Yes. That is the standard definition in GR.

EDIT: I later realized that there may be some lingering confusion about the meaning of inertial. When we are talking about a worldline then inertial does mean zero proper acceleration (zero accelerometer reading). When we are talking about a coordinate system then inertial means that the metric is the Minkowski metric in those coordinates. These are both the standard definitions in GR. So Achilles' worldline is inertial under the first definition, and the Zeno coordinates are non-inertial under the second definition. I hadn't originally noticed that you were mixing a worldline and a coordinate system in your question above.

Quote Quote by Austin0 View Post
what is your basis for this strong assertion that the Zeno frame is non-inertial???
The metric in any inertial frame is the standard Minkowski metric. Of course, I need to fix the metric above in order to show that the time term doesn't simplify to -1.

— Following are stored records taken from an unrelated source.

(** ** Expansion *)

Lemma next_exp_bounds size : 0 <= size <= 2 ^ 58 -> 2 <= _dictNextExp size <= 60 /\ size <= 2 ^ _dictNextExp size.
Proof.
  intros Hs. unfold _dictNextExp. change DICT_HT_INITIAL_SIZE with 4. change DICT_HT_INITIAL_EXP with 2. unfold LONG_MAX.
  case_if; [change (2 ^ 2) with 4; lia |]. rewrite (proj2 (Z.leb_gt 9223372036854775807 size)) by lia.
  assert (1 <= Z.log2 (size - 1)) by (apply Z.log2_le_pow2; lia).
  assert (Z.log2 (size - 1) < 58) by (apply Z.log2_lt_pow2; lia).
  split; [lia |]. pose proof (Z.log2_spec (size - 1) ltac:(lia)) as [_ Hl].
  replace (Z.succ (Z.log2 (size - 1))) with (Z.log2 (size - 1) + 1) in Hl by lia. lia.
Qed.

Lemma next_exp_range size : 0 <= size < 2 ^ 64 -> 2 <= _dictNextExp size <= 63.
Proof.
  intros Hs. unfold _dictNextExp. change DICT_HT_INITIAL_SIZE with 4. change DICT_HT_INITIAL_EXP with 2. unfold LONG_MAX.
  case_if; [lia |]. case_if; [lia |].
  assert (1 <= Z.log2 (size - 1)) by (apply Z.log2_le_pow2; lia).
  assert (Z.log2 (size - 1) < 63) by (apply Z.log2_lt_pow2; lia). lia.
Qed.

Lemma expand_ok d size : wf t d -> 0 <= size < 2 ^ 64 ->
  wf t (dictExpand d size).1 /\ elems (dictExpand d size).1 = elems d /\
  pauserehash (dictExpand d size).1 = pauserehash d /\
  ((dictExpand d size).2 = true -> ht0 (dictExpand d size).1 <> ht_reset) /\
  ((dictExpand d size).2 = false -> (dictExpand d size).1 = d).
Proof.
  intros Hwf Hs. pose proof Hwf as (Hd & Hdist & Hlen). unfold dictExpand.
  destruct (dictIsRehashing d || _) eqn:E1; [done |]. apply orb_false_iff in E1 as [Enr _].
  pose proof (next_exp_range size Hs) as Hne. set (ne := _dictNextExp size) in *.
  destruct ((u64 (Z.shiftl 1 ne) <? size) || _) eqn:E2; [done |]. apply orb_false_iff in E2 as [_ E2]. apply Z.ltb_ge in E2.
  assert (ne <= 60) as Hne60.
  { destruct (Z.le_gt_cases ne 60); [done |]. exfalso. revert E2.
    assert (ne = 61 \/ ne = 62 \/ ne = 63) as [-> | [-> | ->]] by lia; vm_compute; intros H'; by apply H'. }
  destruct (Z.eqb_spec ne (ht_size_exp (ht0 d))) as [| E3]; [done |].
  assert (u64 (Z.shiftl 1 ne) = 2 ^ ne) as ->.
  { pose proof (size_pow ne ltac:(lia)) as Esz. unfold DICTHT_SIZE in Esz. by rewrite (proj2 (Z.eqb_neq ne (-1))) in Esz by lia. }
  assert (ht_ok t (HT (Some (repeat Null (Z.to_nat (2 ^ ne)))) ne 0) (repeat Null (Z.to_nat (2 ^ ne))) ne) as Hnew.
  { split; [by rewrite tab_elems_repeat | apply tab_ok_repeat; lia]. }
  destruct Hd as [(Eri & E1 & H0) | (tab0 & e0 & tab1 & e1 & H0 & H1 & Hee & Hri & _)].
  2: { exfalso. unfold dictIsRehashing in Enr. apply negb_false_iff, Z.eqb_eq in Enr. lia. }
  destruct H0 as [E0 | (tab & e & H0)].
  - rewrite E0. cbn [ht_table ht_reset fst snd]. unfold elems in *. cbn [ht0 ht1]. rewrite E0, E1 in *.
    split; [| split; [unfold ht_elems; cbn [ht_table]; by rewrite tab_elems_repeat | done]].
    split; [left; cbn [rehashidx ht0 ht1]; split; [done |]; split; [done |]; right; eauto |].
    unfold elems, ht_elems. cbn [ht0 ht1 ht_table ht_reset]. by rewrite tab_elems_repeat.
  - pose proof H0 as [Eh0 Hok0]. rewrite Eh0 in E3. cbn [ht_size_exp] in E3.
    assert (ht_table (ht0 d) = Some tab) as -> by (by rewrite Eh0). cbn [fst snd].
    assert (elems (Dict (ht0 d) (HT (Some (repeat Null (Z.to_nat (2 ^ ne)))) ne 0) 0 (pauserehash d)) = elems d) as Ee.
    { unfold elems. cbn [ht0 ht1]. rewrite E1. unfold ht_elems at 2 4. cbn [ht_table ht_reset]. by rewrite tab_elems_repeat. }
    rewrite Ee. split; [split; [| by rewrite Ee] | by rewrite Eh0].
    right. cbn [ht0 ht1 rehashidx]. pose proof (pow_exp_bounds e (proj1 Hok0)).
    eexists tab, e, _, ne. split; [done |]. split; [exact Hnew |]. split; [done |]. split; [lia | intros; lia].
Qed.
End ops.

Quote Quote by Austin0 View Post
SO clearly yiour conclusion [tex]\lim_{n\to \infty } \, t = \frac{100}{v}[/tex] is directly equivalent to your initial premise [tex t = \frac{100}{v}[/tex] without any of your intermediate steps and is classically circular reasoning. A tautology if you like.
Yes. Which is why pervect and I thought that the analogy was obvious. The coordinate system was explicitly, deliberately, and purposely designed so that that limit would go to infinity as Achillies reached the Tortoise.

Quote Quote by Austin0 View Post
Also: Given your declaration of Achilles inertial motion, as far as I can see there is no possible state of accelerated motion of the Zeno frame that could effectuate the observations of Achilles motion as defined by Pervect.
I don't know what you mean here. What does "effectuate the observations" mean? Achilles' motion and the Tortoise's motion are inertial, so what accelerated motion are you talking about?

Quote Quote by Austin0 View Post
In this case then, the temporal non-uniformity could not be actual dilation , meaning change of physical processes etc. as there is no known physics to explain this kind of exponential increase of time rate concurrent with the decrease in coordinate velocity of the inertial Achilles .
What are you talking about here? This is a coordinate system, it is just mathematical labeling, not any physical process nor any physical explanation. That is the point. I don't understand what you mean by "actual dilation" and "change of physical processes"? It seems contrary to the principle of relativity.

Quote Quote by Austin0 View Post
But this seems to me to mean that finite proper time on Achilles clock could not possibly mean infinite time on a mechanically calibrated actual physical clock. SO the analogy is completely non-applicable.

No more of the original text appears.